Laïcité : le danger du mot-valise
Nous avons tous un ami Facebook qui a posté la photo d'une femme voilée dans un espace public en criant au scandale. Quand on lui demande pourquoi, il/elle invoque le principe de laïcité. L'erreur est grave et il ne faut pas se laisser emporter par cette facilité.
Le principe de laïcité est un principe de droit. Il organise les décisions des collectivités publiques : nulle discrimination envers les administrés selon leurs croyances, pas plus qu'une religion ne doit avoir une place prédominante dans l'espace public.
La République Française est laïque. Il n'y aucun doute à ce sujet. Pas plus qu'il n'y a de doute à avoir sur l'application stricte des lois de la République, notamment sur le port du voile intégral quand il s'agit de la sécurité publique.
Pour autant, si notre Etat de droit a fait le choix de la laïcité, notre société n'est pas "laïque". Tous les sociologues, historiens et démographes le démontrent, la France est imprégnée d'une culture chrétienne, où les Catholiques ont eu un mal séculaire à accueillir les Juifs et les Protestants, et où l'Islam, comme d'autres religions, s'est implanté avec l'immigration. Les racines de nombreuses croyances innervent le corps social et chacune d'entre elles a vocation à exister en tant que telle.
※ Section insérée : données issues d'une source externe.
(** What [Accept] returns: a connection with its remote address, a TCP one or
    not, or an error; [stopping] and [stopping'] are the two looks at
    [ctx.Done()]. *)
Inductive accepted := Conn (c : conn) (remoteAddr : string) (tcp : bool) | AcceptError (err : net_error).
Record round := mkRound { stopping : bool; accept : accepted; stopping' : bool; now : Z }.

(** The server as the loop sees it. *)
Record acceptConfig := mkAcceptConfig {
  a_Debug : bool; a_UseRecordMarking : bool; a_policy : PolicyOptions; a_tuning : TuningOptions
}.
Record acceptState := mkAcceptState { acceptErrs : Z; a_table : ConnTable }.

Definition maxAcceptErrors := 3.
Definition acceptErrorDelay := 100 * 1000000.

(** The socket options of a TCP connection. *)
Definition tcp_options (tuning : TuningOptions) : list sockopt :=
  (if TCPKeepAlive tuning then [KeepAlive; KeepAlivePeriod (60 * second)] else []) ++
  (if TCPNoDelay tuning then [NoDelay] else []) ++
  (if 0 <? SendBufferSize tuning then [WriteBuffer (SendBufferSize tuning)] else []) ++
  (if 0 <? ReceiveBufferSize tuning then [ReadBuffer (ReceiveBufferSize tuning)] else []).

(** The IP address of a client. *)
Definition client_ip (clientAddr : string) : string :=
  match SplitHostPort clientAddr with Ok (clientIP, _) => clientIP | Err _ => clientAddr end.

(** The two cases of a [net.Error]: the deadline of the listener passed, and
    the listener was closed. *)
Definition accept_timeout (err : net_error) : bool :=
  match ne_Timeout err with Some timeout => timeout | None => false end.
Definition listener_closed (err : net_error) : bool :=
  match ne_Timeout err, ne_Op err with
  | Some _, Some op => String.eqb op "accept" && str_contains (ne_Error err) "use of closed network connection"
  | _, _ => false
  end.

(** The error branch: [false] ends the loop. *)
Definition accept_error (k : acceptConfig) (err : net_error) (st : acceptState) : bool * list action * acceptState :=
  if accept_timeout err then (true, [], st)
  else if listener_closed err then (false, [], st)
  else if acceptErrs st <? maxAcceptErrors then
    (true,
     (if a_Debug k && negb (str_contains (ne_Error err) "test error") then [LogAcceptError (ne_Error err)] else []) ++
     [Sleep acceptErrorDelay],
     mkAcceptState (acceptErrs st + 1) (a_table st))
  else (true, [], st).

(** One round: whether the loop goes on, what it does, and the state. *)
Definition accept_round (k : acceptConfig) (r : round) (st : acceptState) : bool * list action * acceptState :=
  if stopping r then (false, [], st)
  else
    match accept r with
    | AcceptError err => if stopping' r then (false, [], st) else accept_error k err st
    | Conn c clientAddr tcp =>
        let st := mkAcceptState 0 (a_table st) in
        if negb (Server_isIPAllowed (a_policy k) (client_ip clientAddr)) then (true, [CloseConn c], st)
        else
          let '(ok, t) := registerConnection (MaxConnections (a_tuning k)) (now r) c (a_table st) in
          let st := mkAcceptState 0 t in
          if negb ok then (true, [CloseConn c], st)
          else (true, (if tcp then [SetOptions c (tcp_options (a_tuning k))] else []) ++
                      [Serve c (a_UseRecordMarking k)], st)
    end.
(* ===== verification/Tls.v ===== *)
(** * TLS configuration (src/tls_config.go)

    Validation of a [TLSConfig], construction and caching of the [tls.Config],
    reloading of certificates, and the names of versions and client
    authentication types.  The files and the certificate parsers of crypto/tls
    and crypto/x509 are parameters, given by the class [Pki] and by the state of
    the disk at each call.  The callback [GetCertificate] of a built
    configuration reads the certificate the [TLSConfig] holds at the time of the
    handshake, so both live in one state. *)

From S2P Require Import Prelude Errors NetIP Options Portmapper.
Open Scope Z_scope.

Definition VersionTLS10 := 0x0301.
Definition VersionTLS11 := 0x0302.
Definition VersionTLS12 := 0x0303.
Definition VersionTLS13 := 0x0304.

Definition NoClientCert := 0.
Definition RequestClientCert := 1.
Definition RequireAnyClientCert := 2.
Definition VerifyClientCertIfGiven := 3.
Definition RequireAndVerifyClientCert := 4.

Definition DefaultTLSConfig : TLSConfig :=
  mkTLSConfig false "" "" "" NoClientCert VersionTLS12 VersionTLS13
    [0x1301; 0x1302; 0x1303; 0xc02f; 0xc030; 0xc02b; 0xc02c; 0xcca8; 0xcca9] true false.

(** The disk, key pairs and certificate pools. *)
Class Pki (Disk Cert Pool : Type) := {
  os_Stat : Disk -> string -> option error;                       (* nil or an error *)
  os_ReadFile : Disk -> string -> result (list byte);
  tls_LoadX509KeyPair : Disk -> string -> string -> result Cert;
  x509_AppendCertsFromPEM : list byte -> option Pool              (* false is None *)
}.

(** The fields of [tls.Config] the program sets. *)
Record tls_Config (Pool : Type) := mkTlsConfig {
  tc_MinVersion : Z; tc_MaxVersion : Z; tc_PreferServerCipherSuites : bool;
  tc_InsecureSkipVerify : bool; tc_ClientAuth : Z; tc_CipherSuites : list Z;
  tc_ClientCAs : option Pool
}.
Arguments mkTlsConfig {Pool}.
Arguments tc_MinVersion {Pool}. Arguments tc_MaxVersion {Pool}. Arguments tc_PreferServerCipherSuites {Pool}.
Arguments tc_InsecureSkipVerify {Pool}. Arguments tc_ClientAuth {Pool}. Arguments tc_CipherSuites {Pool}.
Arguments tc_ClientCAs {Pool}.

Section Tls.
Context {Disk Cert Pool : Type} `{Pki Disk Cert Pool}.

(** A [*TLSConfig] with its private fields. *)
Record TLSState := mkTLSState {
  ts_config : TLSConfig;
  ts_built : option (tls_Config Pool);       (* tlsConfig *)
  currentCert : option Cert
}.

Definition stat_error (what : string) (d : Disk) (f : string) (k : option error) : option error :=
  match os_Stat d f with Some err => Some (wrapError what err) | None => k end.

(** [Validate]: [None] is a nil error. *)
Definition Validate (d : Disk) (tc : TLSConfig) : option error :=
  if negb (tls_Enabled tc) then None
  else if String.eqb (CertFile tc) "" then
    Some (ErrorString "TLS certificate file is required when TLS is enabled")
  else if String.eqb (KeyFile tc) "" then
    Some (ErrorString "TLS key file is required when TLS is enabled")
  else
    stat_error "TLS certificate file not found" d (CertFile tc) (
    stat_error "TLS key file not found" d (KeyFile tc) (
    let rest :=
      if MaxVersion tc <? MinVersion tc then
        Some (ErrorString "TLS min version cannot be greater than max version")
      else if negb (MinVersion tc =? 0) && (MinVersion tc <? VersionTLS12) then
        Some (ErrorString "TLS version below 1.2 is not supported")
      else None in
    if (VerifyClientCertIfGiven <=? ClientAuth tc) && negb (String.eqb (CAFile tc) "")
    then stat_error "TLS CA file not found" d (CAFile tc) rest
    else rest)).

(** The CA pool: loaded when clients are to be verified against a file. *)
Definition load_client_cas (d : Disk) (tc : TLSConfig) : result (option Pool) :=
  if (VerifyClientCertIfGiven <=? ClientAuth tc) && negb (String.eqb (CAFile tc) "") then
    match os_ReadFile d (CAFile tc) with
    | Err err => Err (wrapError "failed to read CA certificate" err)
    | Ok pem =>
        match x509_AppendCertsFromPEM pem with
        | None => Err (ErrorString "failed to parse CA certificate")
        | Some pool => Ok (Some pool)
        end
    end
  else Ok None.

(** [BuildConfig]: [Ok None] is a nil configuration. *)
Definition BuildConfig (d : Disk) (st : TLSState) : result (option (tls_Config Pool)) * TLSState :=
  let tc := ts_config st in
  if negb (tls_Enabled tc) then (Ok None, st)
  else
    match Validate d tc with
    | Some err => (Err err, st)
    | None =>
        match tls_LoadX509KeyPair d (CertFile tc) (KeyFile tc) with
        | Err err => (Err (wrapError "failed to load server certificate and key" err), st)
        | Ok cert =>
            let st := mkTLSState tc (ts_built st) (Some cert) in
            match load_client_cas d tc with
            | Err err => (Err err, st)
            | Ok cas =>
                let config :=
                  mkTlsConfig (MinVersion tc) (MaxVersion tc) (PreferServerCipherSuites tc)
                    (InsecureSkipVerify tc) (ClientAuth tc)
                    (if 0 <? zlen (CipherSuites tc) then CipherSuites tc else []) cas in
                (Ok (Some config), mkTLSState tc (Some config) (Some cert))
            end
        end
    end.

Definition GetConfig (d : Disk) (st : TLSState) : result (option (tls_Config Pool)) * TLSState :=
  match ts_built st with
  | Some config => (Ok (Some config), st)
  | None => BuildConfig d st
  end.

Definition ReloadCertificates (d : Disk) (st : TLSState) : option error * TLSState :=
  let tc := ts_config st in
  if negb (tls_Enabled tc) then (Some (ErrorString "TLS is not enabled"), st)
  else
    match tls_LoadX509KeyPair d (CertFile tc) (KeyFile tc) with
    | Err err => (Some (wrapError "failed to reload certificate and key" err), st)
    | Ok cert => (None, mkTLSState tc (ts_built st) (Some cert))
    end.

(** [Clone] of a configuration, private fields included: the clone builds its
    own. *)
Definition TLSState_Clone (st : TLSState) : TLSState := mkTLSState (TLS_Clone (ts_config st)) None None.
End Tls.
Arguments TLSState Cert Pool : clear implicits.

(** ** Names *)

(** ["%d"] of an [int], ["%04x"] of a [uint16]. *)
Definition dec_int (n : Z) : string :=
  if n <? 0 then "-" +:+ dec_digits 20 (- n) EmptyString else dec_digits 20 n EmptyString.

Definition hex_char (d : Z) : Ascii.ascii :=
  Ascii.ascii_of_nat (Z.to_nat (if d <? 10 then 48 + d else 87 + d)).

Fixpoint hex_digits (k : nat) (v : Z) : string :=
  match k with
  | O => EmptyString
  | S k => String (hex_char (v / 16 ^ Z.of_nat k mod 16)) (hex_digits k v)
  end.

Definition GetClientAuthString (tc : TLSConfig) : string :=
  let a := ClientAuth tc in
  if a =? NoClientCert then "NoClientCert"
  else if a =? RequestClientCert then "RequestClientCert"
  else if a =? RequireAnyClientCert then "RequireAnyClientCert"
  else if a =? VerifyClientCertIfGiven then "VerifyClientCertIfGiven"
  else if a =? RequireAndVerifyClientCert then "RequireAndVerifyClientCert"
  else "Unknown(" +:+ dec_int a +:+ ")".

Definition one_of (s : string) (l : list string) : bool := existsb (String.eqb s) l.

Definition ParseClientAuthType (s : string) : result Z :=
  if one_of s ["NoClientCert"; "none"; ""]%string then Ok NoClientCert
  else if one_of s ["RequestClientCert"; "request"]%string then Ok RequestClientCert
  else if one_of s ["RequireAnyClientCert"; "require-any"]%string then Ok RequireAnyClientCert
  else if one_of s ["VerifyClientCertIfGiven"; "verify-if-given"]%string then Ok VerifyClientCertIfGiven
  else if one_of s ["RequireAndVerifyClientCert"; "require-and-verify"; "require"]%string
  then Ok RequireAndVerifyClientCert
  else Err (ErrorString "unknown client auth type").

Definition ParseTLSVersion (s : string) : result Z :=
  if one_of s ["1.0"; "TLS1.0"; "TLSv1.0"]%string then Ok VersionTLS10
  else if one_of s ["1.1"; "TLS1.1"; "TLSv1.1"]%string then Ok VersionTLS11
  else if one_of s ["1.2"; "TLS1.2"; "TLSv1.2"; ""]%string then Ok VersionTLS12
  else if one_of s ["1.3"; "TLS1.3"; "TLSv1.3"]%string then Ok VersionTLS13
  else Err (ErrorString "unknown TLS version").

Definition TLSVersionString (version : Z) : string :=
  if version =? VersionTLS10 then "TLS 1.0"
  else if version =? VersionTLS11 then "TLS 1.1"
  else if version =? VersionTLS12 then "TLS 1.2"
  else if version =? VersionTLS13 then "TLS 1.3"
  else "Unknown(0x" +:+ hex_digits 4 version +:+ ")".

(** ** Lemmas *)

Section TlsFacts.
Context {Disk Cert Pool : Type} `{Pki Disk Cert Pool}.
#[local] Abbreviation TLSState := (TLSState Cert Pool).

(** What a configuration that passes [Validate] is known to satisfy. *)
Record config_ok (d : Disk) (tc : TLSConfig) : Prop := {
  ok_files : CertFile tc <> EmptyString /\ KeyFile tc <> EmptyString /\
    os_Stat d (CertFile tc) = None /\ os_Stat d (KeyFile tc) = None;
  ok_ca : VerifyClientCertIfGiven <= ClientAuth tc -> CAFile tc <> EmptyString -> os_Stat d (CAFile tc) = None;
  ok_versions : MinVersion tc <= MaxVersion tc /\ (MinVersion tc = 0 \/ VersionTLS12 <= MinVersion tc)
}.

Lemma stat_error_None what d f k : stat_error what d f k = None <-> os_Stat d f = None /\ k = None.
Proof. unfold stat_error. destruct (os_Stat d f); naive_solver. Qed.

Lemma versions_None tc (e1 e2 : error) :
  (if MaxVersion tc <? MinVersion tc then Some e1
   else if negb (MinVersion tc =? 0) && (MinVersion tc <? VersionTLS12) then Some e2 else None) = None
  <-> MinVersion tc <= MaxVersion tc /\ (MinVersion tc = 0 \/ VersionTLS12 <= MinVersion tc).
Proof.
  destruct (Z.ltb_spec (MaxVersion tc) (MinVersion tc)); [split; [done|lia]|].
  destruct (Z.eqb_spec (MinVersion tc) 0); simpl; [split; [auto|done]|].
  destruct (Z.ltb_spec (MinVersion tc) VersionTLS12); split; try done; [lia|auto].
Qed.

Lemma Validate_exact d tc : tls_Enabled tc = true -> Validate d tc = None <-> config_ok d tc.
Proof.
  intros He. unfold Validate. rewrite He. simpl.
  destruct (String.eqb_spec (CertFile tc) "") as [E1|E1]; [split; [done|by intros [[? _] _ _]]|].
  destruct (String.eqb_spec (KeyFile tc) "") as [E2|E2]; [split; [done|by intros [(_ & ? & _) _ _]]|].
  rewrite !stat_error_None.
  destruct (Z.leb_spec VerifyClientCertIfGiven (ClientAuth tc)); simpl;
    [destruct (String.eqb_spec (CAFile tc) "") as [E3|E3]; simpl; rewrite ?stat_error_None|]; rewrite versions_None;
    (split; [intros; constructor|intros []]); naive_solver lia.
Qed.

(** The configuration a state builds, when it builds one. *)
Definition config_of (tc : TLSConfig) (cas : option Pool) : tls_Config Pool :=
  mkTlsConfig (MinVersion tc) (MaxVersion tc) (PreferServerCipherSuites tc) (InsecureSkipVerify tc)
    (ClientAuth tc) (CipherSuites tc) cas.

Lemma cipher_suites_id (l : list Z) : (if 0 <? zlen l then l else []) = l.
Proof. by destruct l. Qed.

(** ** Properties *)

(** C28: TLS is only ever set up as validated, and certificates rotate without
    touching it.  A configuration that [BuildConfig] returns belongs to an
    enabled [TLSConfig] whose files exist, with versions in order and not
    below TLS 1.2 unless left to the library; it has the settings of the
    [TLSConfig], the client CAs exactly when clients are verified and a CA
    file is named, and serves the key pair just loaded.  A failing
    [BuildConfig] keeps the cached configuration, which [GetConfig] returns as
    long as there is one; [ReloadCertificates] changes only the certificate,
    and on failure nothing. *)
Theorem tls_build_and_reload d (st : TLSState) :
  let tc := ts_config st in
  match BuildConfig d st with
  | (Ok (Some config), st') =>
      tls_Enabled tc = true /\ config_ok d tc /\
      (exists cas, config = config_of tc cas /\
         (is_Some cas <-> VerifyClientCertIfGiven <= ClientAuth tc /\ CAFile tc <> EmptyString)) /\
      (exists cert, tls_LoadX509KeyPair d (CertFile tc) (KeyFile tc) = Ok cert /\ currentCert st' = Some cert) /\
      forall d', GetConfig d' st' = (Ok (Some config), st')
  | (Ok None, st') => tls_Enabled tc = false /\ st' = st
  | (Err _, st') => ts_built st' = ts_built st /\ ts_config st' = tc
  end /\
  forall d', match ReloadCertificates d' st with
  | (None, st') =>
      exists cert, tls_LoadX509KeyPair d' (CertFile tc) (KeyFile tc) = Ok cert /\
        st' = mkTLSState tc (ts_built st) (Some cert)
  | (Some _, st') => st' = st
  end.
Proof.
  intros tc. split.
  - unfold BuildConfig. fold tc. destruct (tls_Enabled tc) eqn:He; simpl; [|done].
    destruct (Validate d tc) eqn:Hv; [done|]. apply Validate_exact in Hv; [|done].
    destruct (tls_LoadX509KeyPair d (CertFile tc) (KeyFile tc)) as [cert|] eqn:Hl; [|done].
    rewrite cipher_suites_id. unfold load_client_cas.
    destruct (Z.leb_spec VerifyClientCertIfGiven (ClientAuth tc)); simpl;
      [destruct (String.eqb_spec (CAFile tc) "") as [E|E]; simpl|].
    + split; [done|]. split; [done|]. split; [|eauto]. exists None. split; [done|].
      split; [by intros [? ?]|by intros [_ ?]].
    + destruct (os_ReadFile d (CAFile tc)) as [pem|]; [|done].
      destruct (x509_AppendCertsFromPEM pem) as [pool|]; [|done].
      split; [done|]. split; [done|]. split; [|eauto]. exists (Some pool). split; [done|]. split; [done|by eexists].
    + split; [done|]. split; [done|]. split; [|eauto]. exists None. split; [done|].
      split; [by intros [? ?]|intros [? _]; lia].
  - intros d'. unfold ReloadCertificates. fold tc. destruct (negb (tls_Enabled tc)); [done|].
    destruct (tls_LoadX509KeyPair d' (CertFile tc) (KeyFile tc)) as [cert|]; [|done]. by exists cert.
Qed.

(** The names of the client authentication types are read back. *)
Theorem client_auth_roundtrip tc :
  0 <= ClientAuth tc <= 4 -> ParseClientAuthType (GetClientAuthString tc) = Ok (ClientAuth tc).
Proof.
  intros Ha. unfold GetClientAuthString.
  assert (ClientAuth tc = 0 \/ ClientAuth tc = 1 \/ ClientAuth tc = 2 \/ ClientAuth tc = 3 \/ ClientAuth tc = 4)
    as [E|[E|[E|[E|E]]]] by lia; rewrite E; reflexivity.
Qed.

(** A clone is valid when the original is, and builds the same configuration. *)
Theorem clone_builds_the_same d (st : TLSState) : (BuildConfig d (TLSState_Clone st)).1 = (BuildConfig d st).1.
Proof.
  unfold BuildConfig, TLSState_Clone. cbn [ts_config ts_built]. rewrite TLS_Clone_id.
  destruct (negb _); [done|]. destruct (Validate d (ts_config st)); [done|].
  destruct (tls_LoadX509KeyPair _ _ _); [|done]. by destruct (load_client_cas d (ts_config st)).
Qed.
End TlsFacts.

(** ** Concrete runs *)

(** A disk with a key pair and no CA file. *)
#[local] Instance sample_pki : Pki (string -> bool) Z unit := {|
  os_Stat (d : string -> bool) f := if d f then None else Some os_ErrNotExist;
  os_ReadFile (d : string -> bool) f := if d f then Ok [] else Err os_ErrNotExist;
  tls_LoadX509KeyPair (d : string -> bool) c k := if d c && d k then Ok 7 else Err os_ErrNotExist;
  x509_AppendCertsFromPEM _ := None
|}.
Definition sample_disk (f : string) : bool := one_of f ["cert.pem"; "key.pem"]%string.

(** The zero value of [MaxVersion], which the comment of the field calls TLS
    1.3, is refused with a minimum version, and the names [TLSVersionString]
    writes are not ones [ParseTLSVersion] reads. *)
Example tls_version_defaults :
  is_Some (Validate sample_disk
    (mkTLSConfig true "cert.pem" "key.pem" "" NoClientCert VersionTLS12 0 [] true false)) /\
  (forall v, v ∈ [VersionTLS10; VersionTLS11; VersionTLS12; VersionTLS13] ->
     is_ok (ParseTLSVersion (TLSVersionString v)) = false).
Proof.
  split; [by eexists|]. intros v. rewrite !elem_of_cons, elem_of_nil.
  intros [->|[->|[->|[->|[]]]]]; reflexivity.
Qed.

Example tls_build_run :
  fst (BuildConfig sample_disk (mkTLSState
    (mkTLSConfig true "cert.pem" "key.pem" "" NoClientCert VersionTLS12 VersionTLS13 [] true false) None None))
  = Ok (Some (mkTlsConfig VersionTLS12 VersionTLS13 true false NoClientCert [] None)).
Proof. reflexivity. Qed.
La laïcité n'est pas l'ennemie de la tolérance
En d'autres termes, il est aussi important d'assurer la neutralité de l'action de l'Etat envers les religions qu'il est vital de garantir la bienveillance de la société à l'égard de toutes les confessions. C'est le principe social de tolérance qui complète le principe de laïcité. Cette logique de coexistence respectueuse dans la vie sociale ne doit pas être mise en danger par le principe de laïcité dont la vocation est exclusivement administrative.
Il y aurait pu y avoir une vision extensive, quasi-envahissante, de la laïcité. Cette vision radicale en aurait fait plus qu'un principe de droit public et l'aurait élevé au rang de principe d'organisation de la société. Fort heureusement, l'histoire de France nous a appris à faire une place à toutes les religions. Aujourd'hui, regarder la société par le prisme de la laïcité revient, comme hier, à vouloir extraire toute religion du corps social.
La conséquence est directe : attention, la xénophobie peut devenir le passager clandestin des appels dévoyés à la laïcité.
Certes, ce risque n'enlève rien à l'importance d'être intransigeant sur l'application stricte du droit. Mais l'Etat de droit n'a pas vocation à écraser l'expression de la société qui l'accueille : la France doit demeurer ce pays multiculturel où la modernité juridique n'a pas vocation à empêcher une prêche en arabe plus qu'une messe en latin ou en hébreux.